21 Paragraph 4 of the defence states:
"Notwithstanding the unenforceability of the plaintiff's documents the defendants are not liable for certain debt components the statement of claim."
Exactly what this is intended to comprehend has not been identified and in that absence I can find that it offers no inhibition against the remedy being sought by the plaintiff.
22 The first defendant, in the course of his submissions, sought to make reference to some cases and I should record some matters in respect to them. Before doing that I should deal with the reserved question of the costs thrown away as a result of the adjournment from yesterday when the trial would obviously have concluded but for the defendants' application so to do. The defendants must pay these costs which have been thrown away.

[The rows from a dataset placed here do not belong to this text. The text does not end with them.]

(* ===== verification/Hash.v ===== *)
(** * Hash: internal/shared/hash

    The FNV-1a-64 digests used for idempotency keys, and the incremental
    [FieldHasher]. SHA-256 ([HashBytes], [HashFields]) is not modelled: the
    modelled components only use the fast digests. *)

From S2P Require Import Prelude GoRuntime.
From Stdlib Require Import Ascii.

Local Open Scope string_scope.
Local Open Scope list_scope.
Local Open Scope Z_scope.

Definition fnv64aOffset : Z := 14695981039346656037.
Definition fnv64aPrime : Z := 1099511628211.

(** [h ^= b; h *= fnv64aPrime] on uint64. *)
Definition fnvByte (h b : Z) : Z := wrapu64 (Z.lxor h b * fnv64aPrime).

(** [for j := 0; j < len(f); j++ { h ^= uint64(f[j]); h *= fnv64aPrime }] *)
Fixpoint fnvString (h : Z) (f : string) : Z :=
  match f with
  | EmptyString => h
  | String c f' => fnvString (fnvByte h (Z.of_N (N_of_ascii c))) f'
  end.

(** The eight steps on the bytes of [u], big-endian. *)
Definition fnvUint64 (h u : Z) : Z :=
  foldl (λ h shift, fnvByte h (Z.land (Z.shiftr u shift) 255)) h [56; 48; 40; 32; 24; 16; 8; 0].

(** The loop over the fields after the first. *)
Fixpoint sumFields (h : Z) (fields : list string) : Z :=
  match fields with
  | [] => h
  | f :: rest => sumFields (fnvString (fnvByte h 0) f) rest
  end.

Definition SumFieldsFast64 (fields : list string) : Z :=
  match fields with
  | [] => fnv64aOffset
  | f :: rest => sumFields (fnvString fnv64aOffset f) rest
  end.

(** ** [strconv.FormatUint(h, 16)] *)

Definition hexDigit (d : Z) : ascii := ascii_of_N (Z.to_N (if d <? 10 then 48 + d else 87 + d)).
(** A uint64 has at most sixteen hexadecimal digits. *)
Fixpoint hexDigits (fuel : nat) (u : Z) (acc : string) : string :=
  match fuel with
  | O => acc
  | S fuel' =>
      let acc := String (hexDigit (Z.land u 15)) acc in
      if u <? 16 then acc else hexDigits fuel' (Z.shiftr u 4) acc
  end.
Definition FormatUint16 (u : Z) : string := hexDigits 16 u "".

Definition HashFieldsFast (fields : list string) : string := FormatUint16 (SumFieldsFast64 fields).

Section floats.
Context {GR : GoRuntime}.
(** The loop over the values after the first. *)
Definition hashFloats (h : Z) (values : list float64) : Z :=
  foldl (λ h v, fnvUint64 (fnvByte h 0) (Float64bits v)) h values.
Definition HashFloat64Sequence (values : list float64) : string :=
  FormatUint16 (match values with
                | [] => fnv64aOffset
                | v :: rest => hashFloats (fnvUint64 fnv64aOffset (Float64bits v)) rest
                end).
End floats.

Definition SumIdempotencyKeyFast64 (venue instrument eventType : string) (seq : Z) : Z :=
  let h := fnvString fnv64aOffset venue in
  let h := fnvString (fnvByte h 0) instrument in
  let h := fnvString (fnvByte h 0) eventType in
  let h := fnvByte h 0 in
  fnvUint64 h (wrapu64 seq).

Definition IdempotencyKeyFast (venue instrument eventType : string) (seq : Z) : string :=
  FormatUint16 (SumIdempotencyKeyFast64 venue instrument eventType seq).

(** ** internal/shared/hash/field_hasher.go *)

Record FieldHasher := MkFieldHasher { fh_h : Z; fh_count : Z }.
#[export] Instance FieldHasher_eta : Eta FieldHasher := λ r, MkFieldHasher (fh_h r) (fh_count r).

Definition NewFieldHasher : FieldHasher := MkFieldHasher fnv64aOffset 0.
Definition separator (f : FieldHasher) : FieldHasher :=
  let f := if 0 <? fh_count f then f <| fh_h ::= λ h, fnvByte h 0 |> else f in
  f <| fh_count := add64 (fh_count f) 1 |>.
Definition HashString (s : string) (f : FieldHasher) : FieldHasher :=
  let f := separator f in f <| fh_h ::= λ h, fnvString h s |>.
Definition HashInt64 (v : Z) (f : FieldHasher) : FieldHasher :=
  let f := separator f in f <| fh_h ::= λ h, fnvUint64 h (wrapu64 v) |>.
Definition HashFloat64 {GR : GoRuntime} (v : float64) (f : FieldHasher) : FieldHasher :=
  let f := separator f in f <| fh_h ::= λ h, fnvUint64 h (Float64bits v) |>.
Definition HashInt (v : Z) (f : FieldHasher) : FieldHasher := HashInt64 v f.
Definition Sum64 (f : FieldHasher) : Z := fh_h f.
Definition Hex (f : FieldHasher) : string := FormatUint16 (fh_h f).

(** ** One step of FNV-1a is a permutation of the digests *)

Definition u64 (z : Z) : Prop := 0 ≤ z < 18446744073709551616.
Definition byte8 (b : Z) : Prop := 0 ≤ b < 256.

Lemma wrapu64_range z : u64 (wrapu64 z).
Proof. unfold u64, wrapu64. apply Z.mod_pos_bound. lia. Qed.

Lemma wrapu64_mul_l a b : wrapu64 (wrapu64 a * b) = wrapu64 (a * b).
Proof. apply Zmult_mod_idemp_l. Qed.

(** The inverse of the (odd) prime modulo 2^64. *)
Definition fnvPrimeInverse : Z := 14886173955864302971.

Lemma fnv_unmul x : u64 x → wrapu64 (wrapu64 (x * fnv64aPrime) * fnvPrimeInverse) = x.
Proof.
  intros Hx. rewrite wrapu64_mul_l, <- Z.mul_assoc. unfold wrapu64.
  rewrite Z.mul_mod by lia. change ((fnv64aPrime * fnvPrimeInverse) mod _) with 1.
  rewrite Z.mul_1_r, Z.mod_mod, Z.mod_small by (unfold u64 in Hx; lia). done.
Qed.

Lemma lxor_range n a b : 0 ≤ n → 0 ≤ a < 2 ^ n → 0 ≤ b < 2 ^ n → 0 ≤ Z.lxor a b < 2 ^ n.
Proof.
  intros Hn [Ha0 Ha] [Hb0 Hb]. split; [apply Z.lxor_nonneg; lia|].
  destruct (Z.eq_dec (Z.lxor a b) 0) as [->|Hne]; [lia|].
  apply Z.log2_lt_pow2; [pose proof (proj2 (Z.lxor_nonneg a b)); lia|].
  eapply Z.le_lt_trans; [apply Z.log2_lxor; lia|].
  assert (0 < n) by (destruct (Z.eq_dec n 0) as [->|]; [|lia]; assert (a = 0 ∧ b = 0) as [-> ->] by lia; done).
  apply Z.max_lub_lt;
    match goal with |- Z.log2 ?x < _ => destruct (Z.eq_dec x 0) as [->|]; [done|apply Z.log2_lt_pow2; lia] end.
Qed.

Lemma fnvByte_inj h h' b b' :
  u64 h → u64 h' → byte8 b → byte8 b' → fnvByte h b = fnvByte h' b' → Z.lxor h b = Z.lxor h' b'.
Proof.
  intros Hh Hh' Hb Hb' Heq. unfold u64, byte8 in *.
  rewrite <- (fnv_unmul (Z.lxor h b)), <- (fnv_unmul (Z.lxor h' b')).
  - unfold fnvByte in Heq. by rewrite Heq.
  - apply (lxor_range 64); lia.
  - apply (lxor_range 64); lia.
Qed.

Lemma lxor_cancel_r a b c : Z.lxor a c = Z.lxor b c → a = b.
Proof.
  intros H. apply (f_equal (λ z, Z.lxor z c)) in H.
  by rewrite !Z.lxor_assoc, Z.lxor_nilpotent, !Z.lxor_0_r in H.
Qed.

Lemma fnvByte_range h b : u64 (fnvByte h b).
Proof. apply wrapu64_range. Qed.

(** The digest of a sequence of bytes from [h]. *)
Definition fnv1a (h : Z) (bytes : list Z) : Z := foldl fnvByte h bytes.

Lemma fnv1a_range h bytes : u64 h → u64 (fnv1a h bytes).
Proof.
  revert h. induction bytes as [|b bytes IH]; intros h Hh; [done|]. apply IH, fnvByte_range.
Qed.

Lemma fnv1a_inj_start bytes h h' :
  u64 h → u64 h' → Forall byte8 bytes → fnv1a h bytes = fnv1a h' bytes → h = h'.
Proof.
  revert h h'. induction bytes as [|b bytes IH]; intros h h' Hh Hh' Hb Heq; [done|].
  apply Forall_cons in Hb as [Hb Hbs]. apply IH in Heq; [|apply fnvByte_range..|done].
  apply fnvByte_inj in Heq; [|done..]. by eapply lxor_cancel_r.
Qed.

(** ** The fields as one sequence of bytes *)

Fixpoint bytesOf (s : string) : list Z :=
  match s with
  | EmptyString => []
  | String c s' => Z.of_N (N_of_ascii c) :: bytesOf s'
  end.
Definition bytesBE (u : Z) : list Z :=
  (λ shift, Z.land (Z.shiftr u shift) 255) <$> [56; 48; 40; 32; 24; 16; 8; 0].
(** The encodings of the fields, each but the first after a NUL byte. *)
Fixpoint joined (fields : list (list Z)) : list Z :=
  match fields with
  | [] => []
  | [f] => f
  | f :: rest => f ++ 0 :: joined rest
  end.

Lemma fnvString_bytes h s : fnvString h s = fnv1a h (bytesOf s).
Proof. revert h. induction s as [|c s IH]; intros h; [done|]. apply IH. Qed.
Lemma fnvUint64_bytes h u : fnvUint64 h u = fnv1a h (bytesBE u).
Proof. done. Qed.
Lemma fnv1a_app h l l' : fnv1a h (l ++ l') = fnv1a (fnv1a h l) l'.
Proof. apply foldl_app. Qed.

Lemma fnv1a_cons h b l : fnv1a h (b :: l) = fnv1a (fnvByte h b) l.
Proof. done. Qed.

(** Every byte counts: messages that differ in one byte have different digests. *)
Lemma fnv1a_one_byte h pre b b' post :
  u64 h → byte8 b → byte8 b' → Forall byte8 post →
  fnv1a h (pre ++ b :: post) = fnv1a h (pre ++ b' :: post) → b = b'.
Proof.
  intros Hh Hb Hb' Hpost. rewrite !fnv1a_app, !fnv1a_cons. intros Heq.
  apply fnv1a_inj_start in Heq; [|apply fnvByte_range..|done].
  apply fnvByte_inj in Heq; [|by apply fnv1a_range|by apply fnv1a_range|done..].
  rewrite !(Z.lxor_comm (fnv1a h pre)) in Heq. by eapply lxor_cancel_r.
Qed.

Lemma joined_cons f g rest : joined (f :: g :: rest) = f ++ 0 :: joined (g :: rest).
Proof. done. Qed.

Lemma sumFields_joined h f rest :
  sumFields (fnvString h f) rest = fnv1a h (joined (bytesOf <$> (f :: rest))).
Proof.
  revert h f. induction rest as [|g rest IH]; intros h f; [apply fnvString_bytes|].
  cbn [sumFields]. rewrite IH. rewrite !fmap_cons, joined_cons, fnv1a_app, <- fnvString_bytes. done.
Qed.

Lemma SumFieldsFast64_joined fields : SumFieldsFast64 fields = fnv1a fnv64aOffset (joined (bytesOf <$> fields)).
Proof. destruct fields as [|f rest]; [done|]. apply sumFields_joined. Qed.

(** ** The incremental hasher *)

(** The fields given to a [FieldHasher]. *)
Inductive field := FString (s : string) | FInt64 (v : Z) | FFloat64 (v : float64).

Section field_hasher.
Context {GR : GoRuntime}.

Definition addField (f : FieldHasher) (x : field) : FieldHasher :=
  match x with
  | FString s => HashString s f
  | FInt64 v => HashInt64 v f
  | FFloat64 v => HashFloat64 v f
  end.
Definition fieldBytes (x : field) : list Z :=
  match x with
  | FString s => bytesOf s
  | FInt64 v => bytesBE (wrapu64 v)
  | FFloat64 v => bytesBE (Float64bits v)
  end.

Lemma addField_first x : fh_h (addField NewFieldHasher x) = fnv1a fnv64aOffset (fieldBytes x).
Proof. destruct x; cbn; [apply fnvString_bytes|done|done]. Qed.

Lemma addField_next f x :
  0 < fh_count f → fh_h (addField f x) = fnv1a (fh_h f) (0 :: fieldBytes x).
Proof.
  intros Hc. apply Z.ltb_lt in Hc. destruct f as [h n]; cbn in Hc.
  destruct x; cbn [addField]; unfold HashString, HashInt64, HashFloat64, separator;
    cbn [fh_count]; rewrite Hc; cbn; [apply fnvString_bytes|done|done].
Qed.

Lemma addField_count f x : 0 ≤ fh_count f < MaxInt64 → fh_count (addField f x) = fh_count f + 1.
Proof.
  intros Hc. destruct f as [h n]; cbn in Hc.
  assert (add64 n 1 = n + 1) as Hadd by (apply wrap64_id; unfold in_i64, MinInt64, MaxInt64 in *; lia).
  destruct x; cbn; unfold separator; cbn; destruct (0 <? n); cbn; exact Hadd.
Qed.

Lemma addFields_next xs f :
  0 < fh_count f → fh_count f + Z.of_nat (length xs) ≤ MaxInt64 →
  fh_h (foldl addField f xs) = fnv1a (fh_h f) (xs ≫= λ x, 0 :: fieldBytes x).
Proof.
  revert f. induction xs as [|x xs IH]; intros f Hc Hn; [done|].
  rewrite length_cons in Hn. cbn [foldl]. rewrite IH by (rewrite addField_count by lia; lia).
  rewrite addField_next by done. by rewrite bind_cons, fnv1a_app.
Qed.

Lemma joined_bind x xs :
  joined (fieldBytes <$> (x :: xs)) = fieldBytes x ++ (xs ≫= λ y, 0 :: fieldBytes y).
Proof.
  revert x. induction xs as [|y xs IH]; intros x; [cbn; by rewrite app_nil_r|].
  rewrite !fmap_cons, joined_cons, <- fmap_cons, IH. by rewrite bind_cons.
Qed.

Lemma addFields_joined xs :
  Z.of_nat (length xs) ≤ MaxInt64 →
  Sum64 (foldl addField NewFieldHasher xs) = fnv1a fnv64aOffset (joined (fieldBytes <$> xs)).
Proof.
  unfold Sum64. destruct xs as [|x xs]; [done|]. rewrite length_cons. intros Hn.
  cbn [foldl]. assert (fh_count (addField NewFieldHasher x) = 1) as Hc by by destruct x.
  rewrite addFields_next by (rewrite Hc; lia).
  by rewrite addField_first, joined_bind, fnv1a_app.
Qed.
End field_hasher.

(** ** Claims *)

(** The four ways of hashing agree. Whatever the fields, a [FieldHasher] fed
    with them one by one holds the FNV-1a digest of their encodings joined by NUL
    bytes; [SumFieldsFast64] is that digest of its strings and
    [SumIdempotencyKeyFast64] that of its three strings and the sequence, so all
    of them give interchangeable keys. And every byte counts: messages of one
    length that differ in exactly one byte have different digests. *)
Theorem hashers_agree {GR : GoRuntime} (xs : list field) (ss : list string) venue instrument eventType seq pre b b' post :
  Z.of_nat (length xs) ≤ MaxInt64 → byte8 b → byte8 b' → Forall byte8 post → b ≠ b' →
  Sum64 (foldl addField NewFieldHasher xs) = fnv1a fnv64aOffset (joined (fieldBytes <$> xs)) ∧
  SumFieldsFast64 ss = fnv1a fnv64aOffset (joined (bytesOf <$> ss)) ∧
  SumIdempotencyKeyFast64 venue instrument eventType seq =
    Sum64 (HashInt64 seq (HashString eventType (HashString instrument (HashString venue NewFieldHasher)))) ∧
  fnv1a fnv64aOffset (pre ++ b :: post) ≠ fnv1a fnv64aOffset (pre ++ b' :: post).
Proof.
  intros Hn Hb Hb' Hpost Hne. split_and!; [by apply addFields_joined|apply SumFieldsFast64_joined| |].
  2: { intros Heq. apply Hne. by apply fnv1a_one_byte in Heq. }
  pose proof (addFields_joined [FString venue; FString instrument; FString eventType; FInt64 seq]) as H.
  cbn [foldl addField] in H. rewrite H by done. unfold SumIdempotencyKeyFast64.
  rewrite !fnvString_bytes, fnvUint64_bytes. cbn [joined fmap list_fmap fieldBytes].
  by repeat (rewrite fnv1a_app || rewrite fnv1a_cons).
Qed.

Lemma hashers_agree_witness :
  SumFieldsFast64 ["BINANCE"; "BTCUSDT"] =
    Sum64 (HashString "BTCUSDT" (HashString "BINANCE" NewFieldHasher)) ∧
  fnv1a fnv64aOffset [97; 0; 98] ≠ fnv1a fnv64aOffset [97; 0; 99].
Proof.
  pose proof (hashers_agree (GR:=go_amd64) [FString "BINANCE"; FString "BTCUSDT"] ["BINANCE"; "BTCUSDT"]
    "BINANCE" "BTCUSDT" "marketdata.trade" 7 [97; 0] 98 99 []) as H.
  destruct H as (H1 & H2 & _ & H4); [discriminate|unfold byte8; lia|unfold byte8; lia|apply Forall_nil_2|discriminate|].
  split; [rewrite H2; symmetry; exact H1|exact H4].
Defined.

23 The other issue relates to the terms upon which judgment in earlier litigation concerning the same parties and on the same issue was set aside. The term sought was that the defendants not be allowed to rely upon paragraph 3 of the defence in particular. As the defence in that paragraph has not been sustained it is sufficient for present purposes to record that I would not have imposed that term upon the defendants in case it could be demonstrated that the defence might have some merit. I was not in a position in advance to gauge that although, of course, in the event I have come to the conclusion that the defence as pleaded in paragraph 3 has not been sustained.
24 In terms of the cases referred to by the first defendant in his submissions I make the following comments: Carter v Schmierer [2003] QSC 035 dealt with authority to execute on behalf of a corporation. For reasons already given the mortgage in this case has the benefit of registration under the Real Property Act and the consequences which follow that. This case is of no assistance to the defendants. It suffices to say that Benjamin v Ashikian [2007] NSWSC 735 and Bahadori v Permanent Mortgages Pty Ltd [2008] 72 NSWLR 44 are each distinguishable upon their facts. Simply reading the background in paragraphs 10 onwards of Benjamin cogently demonstrates the difference between what the lender should have been alerted to in that case contrasted with the situation in the present case, in particular given the surplus claim of assets over liabilities and the occupation of the first defendant, a man who represented that he was in active practice as a self employed accountant.
25 Without recounting all the contrasts which are detectable Bahadori, at paragraph 82, it includes an observation in the Court of Appeal: "It may be inferred that Kremnizers were a willing, if not the moving party, with respect to the refinancing." That is very different from the present case. I note that Kremnizers is a reference to the solicitors acting for the lender, both in that case and in the present instance.
26 Finally, the first defendant referred to Cook v Permanent Mortgages Pty Ltd [2007] NSW 219. That case was focussed upon costs and I do not perceive it to offer any assistance to the defendants' submissions.
27 It follows, therefore, that the defences relied upon have failed and, necessarily, there must be judgment for the plaintiff. I propose to direct entry of judgment for possession and the issue of the appropriate writ.
28 I direct that judgment be entered for the plaintiff, that it have possession for the property identified as 5/SP12139 also known as 5/567-569 Pacific Highway, Killara. I direct that a writ of execution may issue, the writ to lie in the office for twenty-eight days from today.
29 I order the defendants to pay the plaintiff's costs thrown away as a result of the adjournment from yesterday until today.